R/memento.R

Defines functions memento

Documented in memento

#' @title Remembers and outputs the result of a slow function
#'
#' @description Memento mori; you do not have time to lose on unnecessary
#' calculations. This function remembers the output of a slow function, for
#' given arguments and, if asked politely, given files and a given random seed.
#' If they match the previous arguments, files and seeds, the output is provided
#' without delay, otherwise the function runs, and all the parameters are saved
#' for next time. The trade-off is to assign a folder to store the data (see
#' also details). The function can also be forced to rerun.
#'
#' @param what a (slow) function
#' @param args a list of the the arguments to give to the function. If they
#' differ from saved values, the function will run again.
#' @param name the name of the folder where to store the info. THIS NEEDS TO BE
#' DIFFERENT FOR EACH IMPLEMENTATION OF THE FUNCTION IN IDENTICAL DIRECTORIES.
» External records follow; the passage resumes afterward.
(* ===== verification/Replicas.v ===== *)
(** * The wallets of a section (src/transfers/replicas.rs, replica_signing.rs)

    Every wallet has a log of events: in memory behind a lock, and dumped to a file
    after every change. Writers go through the locked store, queries open the file.
    An operation is modelled as running alone: it holds the lock of its wallet
    throughout. The wallet logic proper is [sn_transfers::WalletReplica], a foreign
    type that is rebuilt from the log for every operation. *)

From stdpp Require Import base gmap sets list strings sorting.
From S2P Require Import Prelude Externals Errors PickleDb DbFiles NodeOps TransferStore.

Local Open Scope Z_scope.

(** ** sn_data_types and sn_transfers *)

Class TransferOps `{T : !Types} := {
  debit_id : Debit → DebitId;
  debit_counter : DebitId → Z;
  debit_sender : Debit → PublicKey;
  debit_amount : Debit → Token;
  proposed_sender : TransferValidationProposed → PublicKey;
  credit_proof : TransferAgreementProof → CreditAgreementProof;
  transfer_to : Transfer → PublicKey;
  transfer_debit : Transfer → Debit;
  transfer_credit : Transfer → result Credit DtError;
}.

Section accessors.
Context `{T : !Types} `{TO : !TransferOps}.

Definition cap_recipient (p : CreditAgreementProof) : PublicKey :=
  cr_recipient (sc_credit (cap_signed_credit p)).
Definition cap_id (p : CreditAgreementProof) : CreditId := cr_id (sc_credit (cap_signed_credit p)).
Definition signed_transfer_sender (t : SignedTransfer) : PublicKey :=
  debit_sender (sd_debit (st_debit t)).
Definition tap_sender (p : TransferAgreementProof) : PublicKey :=
  debit_sender (sd_debit (tap_signed_debit p)).
Definition tap_recipient (p : TransferAgreementProof) : PublicKey :=
  cr_recipient (sc_credit (tap_signed_credit p)).
Definition tap_amount (p : TransferAgreementProof) : Token := debit_amount (sd_debit (tap_signed_debit p)).
Definition tap_id (p : TransferAgreementProof) : DebitId := debit_id (sd_debit (tap_signed_debit p)).
End accessors.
#' @param dir the directory. You can set it as the working directory via
#' \code{\link{getwd}}.
#' @param subdir a name for a subdirectory (useful when the function is used
#' several time in a script)
#' @param rerun if TRUE, the function is rerun no matter what. This is useful
#' to update information that is not present in the R environment, for instance
#' if you load data from external files that have been updated.
#' @param check.files a list of files to check changes in (see details). If the
#' list is of length 0, no file is checked.
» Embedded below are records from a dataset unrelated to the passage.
(* ===== verification/ChunkStoreTests.v ===== *)
(** * The tests of the chunk store (src/chunk_store/tests.rs)

    The tests as programs over the model, for all chunks their generator can draw. *)

From stdpp Require Import base gmap sets list strings sorting.
From Stdlib Require Import Strings.Byte Eqdep_dec.
From S2P Require Import Prelude Externals Errors Disk UsedSpace StoreApi ChunkStore UnitTests.

Local Open Scope Z_scope.

#[local] Instance byte_eq_dec : EqDecision Byte.byte := Byte.byte_eq_dec.

(** ** The chunks of the tests *)

(** [struct Id(u64)]. *)
Record Id := MkId { id_0 : Z; id_u64 : bool_decide (is_u64 id_0) = true }.

Lemma id_eq (a b : Id) : id_0 a = id_0 b → a = b.
Proof.
  destruct a as [x Hx], b as [y Hy]. simpl. intros ->. f_equal. apply UIP_dec, Bool.bool_dec.
Qed.

#[export] Instance Id_eq_dec : EqDecision Id.
Proof.
  intros a b. destruct (decide (id_0 a = id_0 b)); [left; by apply id_eq|right; congruence].
Defined.

(** [Id(n as u64)]. *)
Program Definition id_of (n : Z) : Id := MkId (n mod 2 ^ 64) _.
Next Obligation.
  intros n. apply bool_decide_eq_true. unfold is_u64, u64_max.
  pose proof (Z.mod_pos_bound n (2 ^ 64)). lia.
Qed.

Lemma id_of_inj i j : is_u64 i → is_u64 j → id_of i = id_of j → i = j.
Proof.
  unfold is_u64, u64_max. intros Hi Hj [= H]. rewrite !Z.mod_small in H by lia. done.
Qed.

(** [#[derive(Ord)]]. *)
Definition id_le (a b : Id) : Prop := id_0 a ≤ id_0 b.

#[export] Instance id_le_dec a b : Decision (id_le a b).
Proof. unfold id_le. apply _. Defined.

Record Data := MkData { data_id : Id; data_value : bytes }.

#[export] Instance Data_chunk : Chunk Data Id := {| chunk_id := data_id |}.

(** [Subdir for ChunkStore<Data>]. *)
Definition subdir_test : string := "test".

(** What [bincode] makes of the derived [Serialize]: eight bytes for the id, eight for
    the length of the vector, and the vector. *)
Class DataCodec `{!Bincode Data} `{!Bincode Id} : Prop := {
  dc_codec :: ChunkCodec Data Id;
  dc_size : ∀ id value, blen value ≤ 2 ^ 32 →
    ∃ bs, bincode_serialize (MkData id value) = Some bs ∧ blen bs = 16 + blen value;
}.

(** ** The tests *)

Section tests.
Context `{T : !Types} `{BU : !Bincode Z} `{HX : !Hex} `{BD : !Bincode Data} `{BI : !Bincode Id}.

Record Chunks := MkChunks { data_and_sizes : list (bytes * Z); total_size : Z }.

(** [Chunks::gen] of the values that were drawn. *)
Fixpoint gen_loop (values : list bytes) (chunks : Chunks) : Result Chunks :=
  match values with
  | [] => Ok chunks
  | value :: values =>
      let data := MkData (id_of 0) value in
      let? serialised_size := map_ok blen (ok_or (bincode_serialize data) BincodeError) in
      gen_loop values (MkChunks (data_and_sizes chunks ++ [(value, serialised_size)])
                         (total_size chunks + serialised_size))
  end.

Definition gen (values : list bytes) : Result Chunks := gen_loop values (MkChunks [] 0).

(** What the generator can draw: a [u8] of chunks, a [u8] of bytes each. *)
Definition drawn (values : list bytes) : Prop :=
  (length values ≤ 255)%nat ∧ Forall (λ v, blen v ≤ 255) values.

Definition enumerate {A} (l : list A) : list (Z * A) := imap (λ i a, (Z.of_nat i, a)) l.

(** A new store in the temporary directory [root]. *)
Definition open_store (root : Path) (capacity : Z) : M TestFailure World ChunkStore :=
  _ ← modify (set_used (us_new capacity));
  try_ (cs_new root subdir_test).

Definition successful_put (root : Path) (values : list bytes) : M TestFailure World unit :=
  chunks ← lift (map_err TestError (gen values));
  chunk_store ← open_store root u64_max;
  _ ← for_each (λ '(index, (data, size)),
    let the_data := MkData (id_of index) data in
    used_space_before ← try_ total_used_space;
    found ← try_ (has chunk_store (data_id the_data));
    _ ← assert (negb found);
    _ ← try_ (put chunk_store the_data);
    used_space_after ← try_ total_used_space;
    _ ← assert (bool_decide (used_space_after = used_space_before + size));
    found ← try_ (has chunk_store (data_id the_data));
    _ ← assert found;
    assert (bool_decide (used_space_after ≤ total_size chunks)))
    (reverse (enumerate (data_and_sizes chunks)));
  used_space ← try_ total_used_space;
  _ ← assert (bool_decide (used_space = total_size chunks));
  ks ← try_ (keys chunk_store);
  assert (bool_decide ((id_of ∘ Z.of_nat) <$> seq 0 (length (data_and_sizes chunks)) =
                       merge_sort id_le ks)).

Definition failed_put_when_not_enough_space (root : Path) (id : Id) (value : bytes) :
    M TestFailure World unit :=
  let capacity := 32 in
  chunk_store ← open_store root capacity;
  res ← attempt (try_ (put chunk_store (MkData id (take 33 value))));
  match res with
  | Err (TestError NotEnoughSpace) => mret tt
  | _ => raise (TestError (Logic "Unexpected"))
  end.

Definition test_delete (root : Path) (values : list bytes) : M TestFailure World unit :=
  chunks ← lift (map_err TestError (gen values));
  chunk_store ← open_store root u64_max;
  for_each (λ '(index, (data, size)),
    let the_data := MkData (id_of index) data in
    _ ← try_ (put chunk_store the_data);
    used_space ← try_ total_used_space;
    _ ← assert (bool_decide (used_space = size));
    found ← try_ (has chunk_store (data_id the_data));
    _ ← assert found;
    _ ← try_ (cs_delete chunk_store (data_id the_data));
    found ← try_ (has chunk_store (data_id the_data));
    _ ← assert (negb found);
    used_space ← try_ total_used_space;
    assert (bool_decide (used_space = 0)))
    (enumerate (data_and_sizes chunks)).

Definition put_and_get_value_should_be_same (root : Path) (values : list bytes) :
    M TestFailure World unit :=
  chunks ← lift (map_err TestError (gen values));
  chunk_store ← open_store root u64_max;
  _ ← for_each (λ '(index, (data, _)), try_ (put chunk_store (MkData (id_of index) data)))
    (enumerate (data_and_sizes chunks));
  for_each (λ '(index, (data, _)),
    retrieved_value ← try_ (get chunk_store (id_of index));
    assert (bool_decide (data = data_value retrieved_value)))
    (enumerate (data_and_sizes chunks)).

Definition overwrite_value (root : Path) (values : list bytes) : M TestFailure World unit :=
  chunks ← lift (map_err TestError (gen values));
  chunk_store ← open_store root u64_max;
  for_each (λ '(data, size),
    _ ← try_ (put chunk_store (MkData (id_of 0) data));
    used_space ← try_ total_used_space;
    _ ← assert (bool_decide (used_space = size));
    retrieved_data ← try_ (get chunk_store (id_of 0));
    assert (bool_decide (data = data_value retrieved_data)))
    (data_and_sizes chunks).

Definition get_fails_when_key_does_not_exist (root : Path) (id : Id) : M TestFailure World unit :=
  chunk_store ← open_store root u64_max;
  res ← attempt (try_ (get (C := Data) chunk_store id));
  match res with
  | Err (TestError NoSuchChunk) => mret tt
  | _ => raise (TestError (Logic "Unexpected"))
  end.

Definition test_keys (root : Path) (values : list bytes) : M TestFailure World unit :=
  chunks ← lift (map_err TestError (gen values));
  chunk_store ← open_store root u64_max;
  _ ← for_each (λ '(index, (data, _)),
    let id := id_of index in
    ks ← try_ (keys chunk_store);
    _ ← assert (negb (bool_decide (id ∈ ks)));
    _ ← try_ (put chunk_store (MkData id data));
    ks ← try_ (keys chunk_store);
    _ ← assert (bool_decide (id ∈ ks));
    assert (bool_decide (Z.of_nat (length ks) = index + 1)))
    (enumerate (data_and_sizes chunks));
  for_each (λ '(index, _),
    let id := id_of index in
    ks ← try_ (keys chunk_store);
    _ ← assert (bool_decide (id ∈ ks));
    _ ← try_ (cs_delete chunk_store id);
    ks ← try_ (keys chunk_store);
    _ ← assert (negb (bool_decide (id ∈ ks)));
    assert (bool_decide (Z.of_nat (length ks) =
                         Z.of_nat (length (data_and_sizes chunks)) - index - 1)))
    (enumerate (data_and_sizes chunks)).
End tests.

(** ** A store that is alone *)

(** The chunks of the tests by their index: what is left without one, and the bytes they
    take. *)
Abbreviation contents := (list (Z * bytes)).

Definition without (i : Z) (l : contents) : contents := filter (λ kv, kv.1 ≠ i) l.
Definition bytes_of (l : contents) : Z := sum_Z ((λ kv, 16 + blen kv.2) <$> l).

Lemma without_fresh i l : i ∉ l.*1 → without i l = l.
Proof.
  unfold without. induction l as [|[j v] l IH]; [done|]. simpl. intros [Hj Hl]%not_elem_of_cons.
  rewrite filter_cons_True by (simpl; congruence). by rewrite IH.
Qed.

Lemma elem_of_without i j v l : (j, v) ∈ without i l ↔ j ≠ i ∧ (j, v) ∈ l.
Proof. unfold without. by rewrite list_elem_of_filter. Qed.

Lemma keys_without i j l : j ∈ (without i l).*1 ↔ j ≠ i ∧ j ∈ l.*1.
Proof.
  rewrite !list_elem_of_fmap. split.
  - intros ([j' v] & -> & [? ?]%elem_of_without). split; [done|by eexists].
  - intros (? & [j' v] & -> & ?). eexists. split; [done|]. by apply elem_of_without.
Qed.

Lemma without_NoDup i l : NoDup l.*1 → NoDup (without i l).*1.
Proof.
  unfold without. induction l as [|[j v] l IH]; [done|]. rewrite filter_cons. simpl.
  intros [Hj Hl]%NoDup_cons. case_decide; simpl; [|by apply IH]. constructor; [|by apply IH].
  intros [_ ?]%(keys_without i j l). done.
Qed.

Lemma bytes_of_cons i v l : bytes_of ((i, v) :: l) = 16 + blen v + bytes_of l.
Proof. reflexivity. Qed.

Lemma bytes_of_without i v l :
  NoDup l.*1 → (i, v) ∈ l → bytes_of l = 16 + blen v + bytes_of (without i l).
Proof.
  induction l as [|[j u] l IH]; [by intros _ ?%not_elem_of_nil|].
  intros [Hj Hl]%NoDup_cons [[= <- <-]|Hin]%elem_of_cons; unfold without; rewrite bytes_of_cons.
  - rewrite filter_cons_False by (simpl; tauto). fold (without i l).
    by rewrite without_fresh.
  - assert (j ≠ i) as Hne.
    { intros ->. apply Hj, list_elem_of_fmap. by exists (i, v). }
    rewrite filter_cons_True by done. fold (without i l). rewrite bytes_of_cons, IH by done. lia.
Qed.

Section solo.
Context `{T : !Types} `{BU : !Bincode Z} `{BUok : !BincodeU64} `{HX : !Hex} `{HXok : !HexOk}.
Context `{BD : !Bincode Data} `{BI : !Bincode Id} `{DC : !DataCodec}.
Implicit Types (cs : ChunkStore) (w : World) (l : contents).

#[local] Abbreviation view := (cs_view (C := Data) (Id := Id)).

(** The only store, in a space of [cap] bytes, holds the chunks [l]. *)
Record holds cs (cap : Z) w l : Prop := {
  h_inv : cs_inv (C := Data) (Id := Id) cs w;
  h_balanced : balanced (used w);
  h_alone : ∀ i, i ≠ cs_id cs → local_stores (used w) !! i = None;
  h_max : max_capacity (used w) = cap;
  h_keys : NoDup l.*1;
  h_u64 : ∀ i, i ∈ l.*1 → is_u64 i;
  h_view : ∀ id c, view cs w id = Some c ↔
    ∃ i v, (i, v) ∈ l ∧ id = id_of i ∧ c = MkData (id_of i) v;
  h_short : ∀ i v, (i, v) ∈ l → blen v ≤ 2 ^ 32;
  h_total : total_value (used w) = bytes_of l;
}.

Lemma holds_store_bytes cs cap w l : holds cs cap w l → store_bytes (cs_dir cs) (disk w) = bytes_of l.
Proof.
  intros Hh. destruct (ci_store _ _ (h_inv _ _ _ _ Hh)) as (loc & Hloc & _ & Hv).
  rewrite <-Hv, <-(h_total _ _ _ _ Hh), (h_balanced _ _ _ _ Hh).
  assert (local_stores (used w) = <[cs_id cs := loc]> ∅) as ->.
  { apply map_eq. intros i. rewrite lookup_insert. case_decide as Hi; [by subst|].
    by rewrite (h_alone _ _ _ _ Hh) by done. }
  rewrite map_sum_insert_None by done. rewrite map_sum_empty. lia.
Qed.

(** The chunk under an index. *)
Lemma holds_lookup cs cap w l i p :
  holds cs cap w l → is_u64 i → file_path cs (id_of i) = Ok p →
  match files (disk w) !! p with
  | Some bs => ∃ v, (i, v) ∈ l ∧ view cs w (id_of i) = Some (MkData (id_of i) v) ∧
      blen bs = 16 + blen v
  | None => i ∉ l.*1 ∧ view cs w (id_of i) = None
  end.
Proof using DC HXok.
  intros Hh Hi Hp. pose proof (cs_view_spec cs w (id_of i) p (h_inv _ _ _ _ Hh) Hp) as Hs.
  destruct (files (disk w) !! p) as [bs|].
  - destruct Hs as (c & Hv & _ & Hser & _).
    destruct (proj1 (h_view _ _ _ _ Hh _ _) Hv) as (j & v & Hin & Hid & ->).
    apply id_of_inj in Hid as <-; [|done|].
    2:{ apply (h_u64 _ _ _ _ Hh), list_elem_of_fmap. by exists (j, v). }
    exists v. split_and!; [done|done|].
    destruct (dc_size (id_of i) v) as (bs' & Hs' & Hlen); [by eapply h_short|]. congruence.
  - split; [|done]. intros ([j v] & -> & Hin)%list_elem_of_fmap.
    assert (view cs w (id_of j) = Some (MkData (id_of j) v)) as Hv by (apply (h_view _ _ _ _ Hh); eauto).
    simpl in Hs. congruence.
Qed.

Lemma holds_old cs cap w l i p :
  holds cs cap w l → is_u64 i → file_path cs (id_of i) = Ok p →
  match files (disk w) !! p with Some o => blen o | None => 0 end =
    bytes_of l - bytes_of (without i l).
Proof using DC HXok.
  intros Hh Hi Hp. pose proof (holds_lookup cs cap w l i p Hh Hi Hp) as Hl.
  destruct (files (disk w) !! p) as [o|].
  - destruct Hl as (v & Hin & _ & ->). rewrite (bytes_of_without i v l) by (done || apply Hh). lia.
  - destruct Hl as [Hnot _]. rewrite without_fresh by done. lia.
Qed.

Lemma bytes_of_nonneg l : 0 ≤ bytes_of l.
Proof.
  induction l as [|[i v] l IH]; [done|]. rewrite bytes_of_cons. pose proof (blen_nonneg v). lia.
Qed.

Lemma bytes_of_app l l' : bytes_of (l ++ l') = bytes_of l + bytes_of l'.
Proof. induction l as [|[i v] l IH]; [done|]. cbn [app]. rewrite !bytes_of_cons. lia. Qed.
#' @param files.dir directory for teh files to be checked.
#' @param check.seed if TRUE, the value of the random seed in effect will be
#' taken into account; if it changes, the function will run again.
#' @param speak whether to signify when the (slow) function is running
#'
#' @details file data is summarized using MD5sum, which can have limitations in
#' data size (2^64 bits) and in cryptographic purposes.
#'
#' @return the output of the function
#'
#' @examples
#' \donttest{tf <- tempdir()
#' if(exists("run.number")) run.number <- run.number + 1 else run.number <-  1
#' name <- paste("T",run.number)
#'
#' testfun <- function(a = 1, time = 3){
#'
#'   Sys.sleep(time)
#'
#'   return(a  + 0.1 * abs(rnorm(1)))
#'
#' }
#'
#' # First time running; the function takes some time, memento needs the
#' # output to be generated, and will remember for later.
#' set.seed(43)
#' memento(testfun,  args = list(a = 7), name = name, dir = tf)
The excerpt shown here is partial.